So musicians dive into the fray — posting confessional notes on their blogs, reading their fans' comments and carefully replying. They check their personal pages on MySpace, that virtual metropolis where unknown bands and comedians and writers can achieve global renown in a matter of days, if not hours, carried along by rolling cascades of popularity. Band members often post a daily MySpace "bulletin" — a memo to their audience explaining what they're doing right at that moment — and then spend hours more approving "friend requests" from teenagers who want to be put on the artist's sprawling list of online colleagues. (Indeed, the arms race for "friends" is so intense that some artists illicitly employ software robots that generate hundreds of fake online comrades, artificially boosting their numbers.) The pop group Barenaked Ladies held a video contest, asking fans to play air guitar along to the song "Wind It Up"; the best ones were spliced together as the song's official music video. Even artists who haven't got a clue about the Internet are swept along: Arctic Monkeys, a British band, didn't know what MySpace was, but when fans created a page for them in 2005 — which currently boasts over 65,000 "friends" — it propelled their first single, "I Bet You Look Good on the Dancefloor," to No. 1 on the British charts.

This trend isn't limited to musicians; virtually every genre of artistic endeavor is slowly becoming affected, too. Filmmakers like Kevin Smith ("Clerks") and Rian Johnson ("Brick") post dispatches about the movies they're shooting and politely listen to fans' suggestions; the comedian Dane Cook cultivated such a huge fan base through his Web site that his 2005 CD "Retaliation" became the first comedy album to reach the Billboard Top 5 since 1978. But musicians are at the vanguard of the change. Their product, the three-minute song, was the first piece of pop culture to be fully revolutionized by the Internet. And their second revenue source — touring — makes them highly motivated to connect with far-flung fans.

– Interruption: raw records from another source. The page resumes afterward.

(** [nudgeToBaseline] returns a number from 0 to [need] (0 when [need] is
    not positive), and keeps the options and the length of the array. *)
Lemma nudgeToBaseline_spec (w : world) (now : Z) (lst : list person) (need : Z) :
  let r := nudgeToBaseline random w now lst need in
  0 <= fst (fst r) <= Z.max 0 need /\
  length (snd (fst r)) = length lst /\
  opts (snd r) = opts w.
Proof.
  unfold nudgeToBaseline. cbv zeta.
  destruct lst as [|p lst]; [cbn [fst snd]; repeat split; lia|].
  destruct (Z.leb_spec need 0); [cbn [fst snd]; repeat split; lia|].
  set (toNudge := Z.min need _).
  set (s0 := {| n_list := p :: lst; n_chosen := ∅; n_attempts := 0;
                n_world := w |}).
  assert (H0 : Z.of_nat (size (n_chosen s0)) <= toNudge).
  { cbn [n_chosen s0]. rewrite size_empty. unfold toNudge. lia. }
  destruct (nudge_loop_keeps toNudge now (Z.to_nat (F64.flz (toNudge * 8))) s0 H0)
    as (Ho & Hl & Hn).
  cbv zeta in Ho, Hl, Hn. cbn [fst snd].
  split; [|split; assumption].
  unfold toNudge in Hn at 2. lia.
Qed.

Lemma with_opts_opts (w : world) (o : options) : opts (with_opts w o) = o.
Proof. reflexivity. Qed.

(** The visible count is the count of members online, raised by what was
    nudged when it is below the baseline, and clamped. *)
Lemma computeVisibleOnline_spec (w : world) (now : Z) :
  let real := computeRealOnline w now (snd (getMemberList w)) in
  let need := F64.flz (baselineOnline (opts w) - real) in
  exists nudged,
    0 <= nudged <= Z.max 0 need /\
    fst (computeVisibleOnline random w now)
    = clamp_between (minOnline (opts w)) (maxOnline (opts w))
        (if real <? baselineOnline (opts w) then F64.flz (real + nudged)
         else real) /\
    opts (snd (computeVisibleOnline random w now)) = opts w.
Proof.
  cbv zeta. unfold computeVisibleOnline.
  destruct (getMemberList w) as [src lst]. cbn [snd]. cbv zeta.
  destruct (computeRealOnline w now lst <? baselineOnline (opts w)).
  - pose proof (nudgeToBaseline_spec w now lst
                  (F64.flz (baselineOnline (opts w) - computeRealOnline w now lst)))
      as (Hn & _ & Ho).
    cbv zeta in Hn, Ho.
    destruct (nudgeToBaseline random w now lst _) as [[n l'] w'].
    cbn [fst snd] in *.
    exists n. split; [exact Hn|].
    rewrite put_members_opts, Ho. split; reflexivity.
  - exists 0. cbn [fst snd]. split; [lia|]. split; reflexivity.
Qed.

Lemma computeVisibleOnline_range (w : world) (now : Z) :
  minOnline (opts w) <= maxOnline (opts w) ->
  minOnline (opts w) <= fst (computeVisibleOnline random w now)
  <= maxOnline (opts w).
Proof.
  intros H. destruct (computeVisibleOnline_spec w now) as (n & _ & -> & _).
  apply clamp_between_range. assumption.
Qed.

(** What [updateUICounts] shows it computed from the visible count and the
    jitter, clamped again; it keeps the options. *)
Lemma updateUICounts_spec (w : world) (now : Z) :
  opts (updateUICounts random w now) = opts w /\
  (onlineCount w = None -> onlineCount (updateUICounts random w now) = None) /\
  (onlineCount w <> None ->
   exists v, onlineCount (updateUICounts random w now)
             = Some (clamp_between (minOnline (opts w)) (maxOnline (opts w)) v)).
Proof.
  unfold updateUICounts.
  destruct (getMemberList w) as [src lst]. cbv zeta.
  set (w1 := with_counts w (onlineCount w) _).
  change (onlineCount w1) with (onlineCount w).
  destruct (onlineCount w) as [old|] eqn:Hold.
  - destruct (computeVisibleOnline_spec w1 now) as (n & _ & _ & Ho).
    destruct (computeVisibleOnline random w1 now) as [v w2]. cbn [snd] in Ho.
    pose proof (draw_opts w2) as Hd.
    destruct (draw random w2) as [q w3]. cbn [snd] in Hd.
    cbn [opts with_counts onlineCount].
    change (opts w1) with (opts w) in Ho.
    rewrite Hd, Ho.
    split; [reflexivity|]. split; [discriminate|].
    intros _. eexists. reflexivity.
  - split; [reflexivity|]. split; [intros _; reflexivity|].
    intros H. contradiction.
Qed.

Lemma decay_body_opts (now excess : Z) (st : list person * Z * world)
  (p : person) :
  opts (snd (decay_body random now excess st p)) = opts (snd st).
Proof.
  destruct st as [[done decayed] w]. unfold decay_body. cbn [snd].
  destruct (decayed <? excess); [|reflexivity].
  destruct (is_online w now p); [|reflexivity].
  pose proof (draw_opts w) as H1.
  destruct (draw random w) as [q w1]. cbn [snd] in H1.
  destruct (below_half q); [|exact H1].
  pose proof (draw_opts w1) as H2.
  destruct (draw random w1) as [q' w2]. cbn [snd] in H2. cbn [snd].
  congruence.
Qed.

Lemma decay_fold_opts (now excess : Z) (l : list person) :
  forall st,
    opts (snd (fold_left (decay_body random now excess) l st)) = opts (snd st).
Proof.
  induction l as [|p l IH]; intros st; cbn [fold_left]; [reflexivity|].
  rewrite IH. apply decay_body_opts.
Qed.

Lemma decaySomeToIdle_opts (w : world) (now : Z) (lst : list person) (excess : Z) :
  opts (snd (decaySomeToIdle random w now lst excess)) = opts w.
Proof.
  unfold decaySomeToIdle.
  destruct lst as [|p lst]; [reflexivity|].
  destruct (excess <=? 0); [reflexivity|].
  pose proof (decay_fold_opts now excess (p :: lst) ([], 0, w)) as H.
  destruct (fold_left _ _ _) as [[done decayed] w']. exact H.
Qed.

(** The page [tick] hands to [updateUICounts] has the options of the
    page it started from. *)
Lemma tick_spec (w : world) (now : Z) :
  exists w', tick random w now = updateUICounts random w' now /\
             opts w' = opts w.
Proof.
  unfold tick.
  destruct (SyntheticPeople.simulatePresenceStep _ _ _ _ _) as [p pos].
  cbv zeta.
  set (w1 := with_people w p pos).
  destruct (getMemberList w1) as [src lst].
  destruct (computeRealOnline w1 now lst <? baselineOnline (opts w1)).
  - pose proof (nudgeToBaseline_spec w1 now lst
                  (F64.flz (baselineOnline (opts w1) - computeRealOnline w1 now lst)))
      as (_ & _ & Ho).
    cbv zeta in Ho.
    destruct (nudgeToBaseline random w1 now lst _) as [[n l'] w2].
    cbn [snd] in Ho.
    eexists. split; [reflexivity|].
    rewrite put_members_opts. exact Ho.
  - destruct (maxOnline (opts w1) <? computeRealOnline w1 now lst).
    + pose proof (decaySomeToIdle_opts w1 now lst
                    (F64.flz (computeRealOnline w1 now lst - maxOnline (opts w1))))
        as Ho.
      destruct (decaySomeToIdle random w1 now lst _) as [[n l'] w2].
      cbn [snd] in Ho.
      eexists. split; [reflexivity|].
      rewrite put_members_opts. exact Ho.
    + eexists. split; reflexivity.
Qed.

This confluence of forces has produced a curious inflection point: for rock musicians, being a bit of a nerd now helps you become successful. When I spoke with Damian Kulash, the lead singer for the band OK Go, he discoursed like a professor on the six-degrees-of-separation theory, talking at one point about "rhizomatic networks." (You can Google it.) Kulash has put his networking expertise to good use: last year, OK Go displayed a canny understanding of online dynamics when it posted on YouTube a low-budget homemade video that showed the band members dancing on treadmills to their song "Here It Goes Again." The video quickly became one of the site's all-time biggest hits. It led to the band's live treadmill performance at the MTV Video Music Awards, which in turn led to a Grammy Award for best video.

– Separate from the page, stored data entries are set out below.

Definition log_call (c : call) (s : LRUKReplacer) (L : access_log)
  : access_log :=
  match c with
  | CallRecordAccess f =>
      match RecordAccess f s with
      | Ok _ _ =>
          mkLog (log_count L + 1)
            (<[f := log_frame L f ++ [log_count L + 1]]> (log_of L))
      | _ => L
      end
  | CallEvict =>
      match Evict s with
      | Ok (Some victim) _ => mkLog (log_count L) (delete victim (log_of L))
      | _ => L
      end
  | CallSetEvictable _ _ => L
  | CallRemove f =>
      match Remove f s with
      | Ok _ _ => mkLog (log_count L) (delete f (log_of L))
      | _ => L
      end
  end.

(** The log after a history, along the objects that [run] goes through. *)
Fixpoint run_log (cs : list call) (s : LRUKReplacer) (L : access_log)
  : access_log :=
  match cs with
  | [] => L
  | c :: cs' =>
      match perform c s with
      | Ok _ s' => run_log cs' s' (log_call c s L)
      | Throw _ s' => run_log cs' s' (log_call c s L)
      | Undefined => L
      end
  end.

(** The accesses of [frame] since it was last forgotten, after the history
    [cs] on a new replacer. *)
Definition accesses (num_frames k : Z) (cs : list call) (frame : Z)
  : list Z :=
  log_frame (run_log cs (LRUKReplacer_new num_frames k) (mkLog 0 ∅)) frame.

(** The [k] most recent entries of a log, the oldest first, and the [k]-th
    most recent one. *)
Definition most_recent (k : Z) (l : list Z) : list Z :=
  drop (length l - Z.to_nat k) l.

Definition kth_most_recent (k : Z) (l : list Z) : option Z :=
  reverse l !! Z.to_nat (k - 1).

(** The object agrees with the log: the clock is the number of accesses,
    the counter of a frame is the number of its accesses, and its history
    holds its [k] most recent accesses. *)
Record LogInv (k : Z) (s : LRUKReplacer) (L : access_log) : Prop := mkLogInv {
  linv_clock : current_timestamp_ s = log_count L;
  linv_cnt : ∀ f, record_cnt s f = Z.of_nat (length (log_frame L f));
  linv_hist : ∀ f, hist s f = most_recent k (log_frame L f)
}.

(** * Persistent trie of BusTub (primer/trie.cpp) *)

(** The member functions [Get], [Put] and [Remove] of the copy-on-write trie.
    The classes [TrieNode], [TrieNodeWithValue<T>] and [Trie] are declared in
    [primer/trie.h]; they are modelled from the way [trie.cpp] uses them: a
    node holds the map [children_] and the flag [is_value_node_], a
    [TrieNodeWithValue<T>] holds in addition [value_], and [Clone] copies a
    node of either class.  A key is the sequence of its [char]s.

    The value types [T] are the parameters of the templates.  A value of type
    [T] is modelled as the pair of the name of [T] and a payload, so that
    [dynamic_cast<const TrieNodeWithValue<T> *>] is the comparison of two
    names.  Nodes reachable from a trie are never written to, so a
    [shared_ptr<const TrieNode>] is the node it points to, and [nullptr] is
    [None]. *)

Section trie_definitions.
Context {type payload : Type} `{EqDecision type}.

(** A [TrieNode] is a [TrieNodeWithValue<T>] holding [v] when [value_] is
    [Some (T, v)], and a plain [TrieNode] when it is [None]. *)
Inductive TrieNode : Type :=
  mkTrieNode { children_ : gmap ascii TrieNode;
               value_ : option (type * payload) }.

Definition is_value_node_ (n : TrieNode) : bool :=
  match value_ n with Some _ => true | None => false end.

(** [TrieNode()], [TrieNode(children)] and
    [TrieNodeWithValue<T>(children, value)]. *)
Definition TrieNode_new : TrieNode := mkTrieNode ∅ None.
Definition TrieNode_of (children : gmap ascii TrieNode) : TrieNode :=
  mkTrieNode children None.
Definition TrieNodeWithValue (children : gmap ascii TrieNode)
    (T : type) (value : payload) : TrieNode :=
  mkTrieNode children (Some (T, value)).

(** [node->Clone()]: a copy of the node, of the class of the node. *)
Definition Clone (n : TrieNode) : TrieNode :=
  mkTrieNode (children_ n) (value_ n).

(** [node->children_[ch] = child] and [node->children_.erase(ch)], on a node
    that the function has just made. *)
Definition children_assign (ch : ascii) (child n : TrieNode) : TrieNode :=
  mkTrieNode (<[ch := child]> (children_ n)) (value_ n).
Definition children_erase (ch : ascii) (n : TrieNode) : TrieNode :=
  mkTrieNode (delete ch (children_ n)) (value_ n).
Definition children_empty (n : TrieNode) : bool :=
  bool_decide (children_ n = ∅).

This is not a trend that affects A-list stars. The most famous corporate acts — Justin Timberlake, Fergie, Beyoncé — are still creatures of mass marketing, carpet-bombed into popularity by expensive ad campaigns and radio airplay. They do not need the online world to find listeners, and indeed, their audiences are too vast for any artist to even pretend intimacy with. No, this is a trend that is catalyzing the B-list, the new, under-the-radar acts that have always built their success fan by fan. Across the country, the CD business is in a spectacular free fall; sales are down 20 percent this year alone. People are increasingly getting their music online (whether or not they're paying for it), and it seems likely that the artists who forge direct access to their fans have the best chance of figuring out what the new economics of the music business will be.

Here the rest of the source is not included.